(** The property names [TransactionEntity] declares. *)
Definition propertyPaths : list string :=
  ["address"; "amount"; "rawAmount"; "operation"; "transactionHash";
   "chainId"; "blockNumber"; "blockTime"; "blockHash"; "tokenAddress";
   "tokenDecimals"; "contractAddress"; "confirmations";
   "requireConfirmations"; "status"].

(** ON CONFLICT ... DO UPDATE: the columns whose property is defined in
    [p] are overwritten, the others keep the stored value. *)
Definition overwrite (row : Entity.TransactionEntity)
  (p : Partial.PartialTransaction) (fresh : Entity.TransactionEntity)
  : Entity.TransactionEntity :=
  {| Entity.address := Entity.address fresh;
     Entity.amount :=
       match Partial.amount p with
       | Some _ => Entity.amount fresh
       | None => Entity.amount row
       end;
     Entity.rawAmount :=
       match Partial.rawAmount p with
       | Some _ => Entity.rawAmount fresh
       | None => Entity.rawAmount row
       end;
     Entity.operation := Partial.operation p;
     Entity.transactionHash := Entity.transactionHash row;
     Entity.chainId := Partial.chainId p;
     Entity.blockNumber := Partial.blockNumber p;
     Entity.blockTime := Partial.blockTime p;
     Entity.blockHash := Partial.blockHash p;
     Entity.tokenAddress :=
       match Partial.tokenAddress p with
       | Some t => Some t
       | None => Entity.tokenAddress row
       end;
     Entity.tokenDecimals :=
       default (Entity.tokenDecimals row) (Partial.tokenDecimals p);
     Entity.contractAddress :=
       match Partial.contractAddress p with
       | Some c => Some c
       | None => Entity.contractAddress row
       end;
     Entity.confirmations := Partial.confirmations p;
     Entity.requireConfirmations := Partial.requireConfirmations p;
     Entity.status := Partial.status p |}.

(** [manager.upsert(TransactionEntity, p, { conflictPaths, ... })].
    TypeORM looks every conflict path up among the properties of the
    entity before it writes the statement, and throws
    [EntityPropertyNotFoundError] for a path that is no property name;
    a column name such as [transaction_hash] is none.  With the path
    [transactionHash] the statement is an INSERT ... ON CONFLICT
    (transaction_hash) DO UPDATE. *)
Definition upsert (conflictPaths : list string) (table : Table)
  (p : Partial.PartialTransaction) : DbResult Table :=
  match List.find (fun path => negb (existsb (String.eqb path) propertyPaths))
          conflictPaths with
  | Some path => DbFail (EntityPropertyNotFound path)
  | None =>
      bind (materialize p) (fun fresh =>
        match table !! Partial.transactionHash p with
        | Some row =>
            DbOk (<[Partial.transactionHash p := overwrite row p fresh]> table)
        | None => DbOk (<[Partial.transactionHash p := fresh]> table)
        end)
  end.

End Store.


(** ** What ethers hands to the crawler *)

Module Ethers.

(** [event.args] of a log decoded against the contract ABI
    [event Deposit(address indexed user, address indexed tokenAddress,
    uint256 amount, uint8 decimals)] (and the same for [Withdraw]):
    addresses decode to strings, integers to bigint. *)
Record Result : Type := mkResult {
  arg0 : string;
  arg1 : string;
  arg2 : Z;
  arg3 : Z
}.

(** [ethers.EventLog]; an absent [eventName] is the empty string, absent
    [args] is [None]. *)
Record EventLog : Type := mkEventLog {
  eventName : string;
  address : string;
  blockNumber : Z;
  transactionHash : string;
  blockHash : string;
  args : option Result
}.

(** [ethers.Block]; [hash] is null for a pending block. *)
Record Block : Type := mkBlock {
  number : Z;
  hash : option string;
  parentHash : string;
  timestamp : Z
}.

(** A log of a receipt, with what [contract.interface.parseLog(log)]
    returns for it ([None] when it returns null or throws): the event
    name and the decoded arguments. *)
Record Log : Type := mkLog {
  logAddress : string;
  logBlockNumber : Z;
  logTransactionHash : string;
  logBlockHash : string;
  parseLog : option (string * Result)
}.

(** [ethers.TransactionReceipt]; [to] is null for a contract creation. *)
Record TransactionReceipt : Type := mkTransactionReceipt {
  to : option string;
  receiptHash : string;
  receiptBlockNumber : Z;
  logs : list Log
}.

(** One JSON-RPC endpoint, as the crawler uses it.  [queryFilter from to]
    is [contract.connect(provider).queryFilter(['Deposit', 'Withdraw'],
    from, to)]. *)
Record Provider : Type := mkProvider {
  getBlockNumber : Js.Outcome Z;
  getBlock : Z -> Js.Outcome (option Block);
  getTransactionReceipt : string -> Js.Outcome (option TransactionReceipt);
  queryFilter : Z -> Z -> Js.Outcome (list EventLog)
}.

(** When [ethers.formatUnits(value, decimals)] throws: the fixed-point
    format it builds allows at most 80 decimals and a signed width of
    512 bits.  A uint256 amount always fits the width; a uint8 may
    exceed the decimals. *)
Definition formatUnitsThrows (value decimals : Z) : bool :=
  (decimals <? 0) || (80 <? decimals)
  || (value <? - 2 ^ 511) || (2 ^ 511 <=? value).

End Ethers.

(** ** The event parsers *)

Module Parser.
Import Js.

(** [ParsedEvent], with the properties [DepositEventData] and
    [WithdrawEventData] add to it. *)
Record ParsedEvent : Type := mkParsedEvent {
  eventName : string;
  contractAddress : string;
  blockNumber : Z;
  transactionHash : string;
  blockHash : string;
  operation : Entity.TRANSACTION_OPERATION;
  tokenAddress : option string;
  amount : option string;
  rawAmount : option string;
  decimals : option Z;
  address : option string
}.

Section WithFormatUnits.

(** [ethers.formatUnits(value, decimals)], a function of the ethers
    library. *)
Variable formatUnits : string -> Z -> string.

(** [BaseEventParser.extractBasicEventData]: [thisEventName] is the
    parser's own event name. *)
Definition extractBasicEventData (thisEventName : string)
  (event : Ethers.EventLog) : string * string * Z * string * string :=
  (if truthyString (Ethers.eventName event)
   then Ethers.eventName event else thisEventName,
   Ethers.address event,
   Ethers.blockNumber event,
   Ethers.transactionHash event,
   Ethers.blockHash event).

(** The extractors are the same in both parsers. *)
Definition extractDecimals (args : Ethers.Result) : option Z :=
  if truthyBigInt (Ethers.arg3 args) then Some (Ethers.arg3 args) else None.

Definition extractRawAmount (args : Ethers.Result) : option string :=
  if truthyBigInt (Ethers.arg2 args)
  then Some (stringOfBigInt (Ethers.arg2 args)) else None.

Definition extractTokenAddress (args : Ethers.Result) : option string :=
  if truthyString (Ethers.arg1 args) then Some (Ethers.arg1 args) else None.

(** [rawAmount] is the decimal string of the third argument. *)
Definition extractAmount (args : Ethers.Result) : Outcome (option string) :=
  match extractRawAmount args with
  | None => Return None
  | Some rawAmount =>
      let decimals := default 18 (extractDecimals args) in
      if Ethers.formatUnitsThrows (Ethers.arg2 args) decimals
      then Throw (ErrorObject "invalid fixed format (decimals too large)")
      else Return (Some (formatUnits rawAmount decimals))
  end.

Definition extractUserAddress (args : Ethers.Result) : option string :=
  if truthyString (Ethers.arg0 args) then Some (Ethers.arg0 args) else None.

(** The shared body of [DepositEventParser.parseEvent] and
    [WithdrawEventParser.parseEvent]; the two differ in [operation] and
    in their event name only.  The [catch] around the body answers null
    when [formatUnits] throws. *)
Definition parseEventAs (thisEventName : string)
  (op : Entity.TRANSACTION_OPERATION) (event : Ethers.EventLog)
  : option ParsedEvent :=
  match Ethers.args event with
  | None => None
  | Some args =>
      let '(name, contract, blockNo, txHash, blkHash) :=
        extractBasicEventData thisEventName event in
      match extractAmount args with
      | Throw _ => None
      | Return formatted =>
          Some {| eventName := name;
                  contractAddress := contract;
                  blockNumber := blockNo;
                  transactionHash := txHash;
                  blockHash := blkHash;
                  operation := op;
                  tokenAddress := extractTokenAddress args;
                  amount := formatted;
                  rawAmount := extractRawAmount args;
                  decimals := extractDecimals args;
                  address := extractUserAddress args |}
      end
  end.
===============
_Work request_.
From the top of the material above, please transcribe each line exactly. Include the line with "Entity.requireConfirmations := Partial.requireConfirmations" and end there.

_Solution_.
(** The property names [TransactionEntity] declares. *)
Definition propertyPaths : list string :=
  ["address"; "amount"; "rawAmount"; "operation"; "transactionHash";
   "chainId"; "blockNumber"; "blockTime"; "blockHash"; "tokenAddress";
   "tokenDecimals"; "contractAddress"; "confirmations";
   "requireConfirmations"; "status"].

(** ON CONFLICT ... DO UPDATE: the columns whose property is defined in
    [p] are overwritten, the others keep the stored value. *)
Definition overwrite (row : Entity.TransactionEntity)
  (p : Partial.PartialTransaction) (fresh : Entity.TransactionEntity)
  : Entity.TransactionEntity :=
  {| Entity.address := Entity.address fresh;
     Entity.amount :=
       match Partial.amount p with
       | Some _ => Entity.amount fresh
       | None => Entity.amount row
       end;
     Entity.rawAmount :=
       match Partial.rawAmount p with
       | Some _ => Entity.rawAmount fresh
       | None => Entity.rawAmount row
       end;
     Entity.operation := Partial.operation p;
     Entity.transactionHash := Entity.transactionHash row;
     Entity.chainId := Partial.chainId p;
     Entity.blockNumber := Partial.blockNumber p;
     Entity.blockTime := Partial.blockTime p;
     Entity.blockHash := Partial.blockHash p;
     Entity.tokenAddress :=
       match Partial.tokenAddress p with
       | Some t => Some t
       | None => Entity.tokenAddress row
       end;
     Entity.tokenDecimals :=
       default (Entity.tokenDecimals row) (Partial.tokenDecimals p);
     Entity.contractAddress :=
       match Partial.contractAddress p with
       | Some c => Some c
       | None => Entity.contractAddress row
       end;
     Entity.confirmations := Partial.confirmations p;
     Entity.requireConfirmations := Partial.requireConfirmations p;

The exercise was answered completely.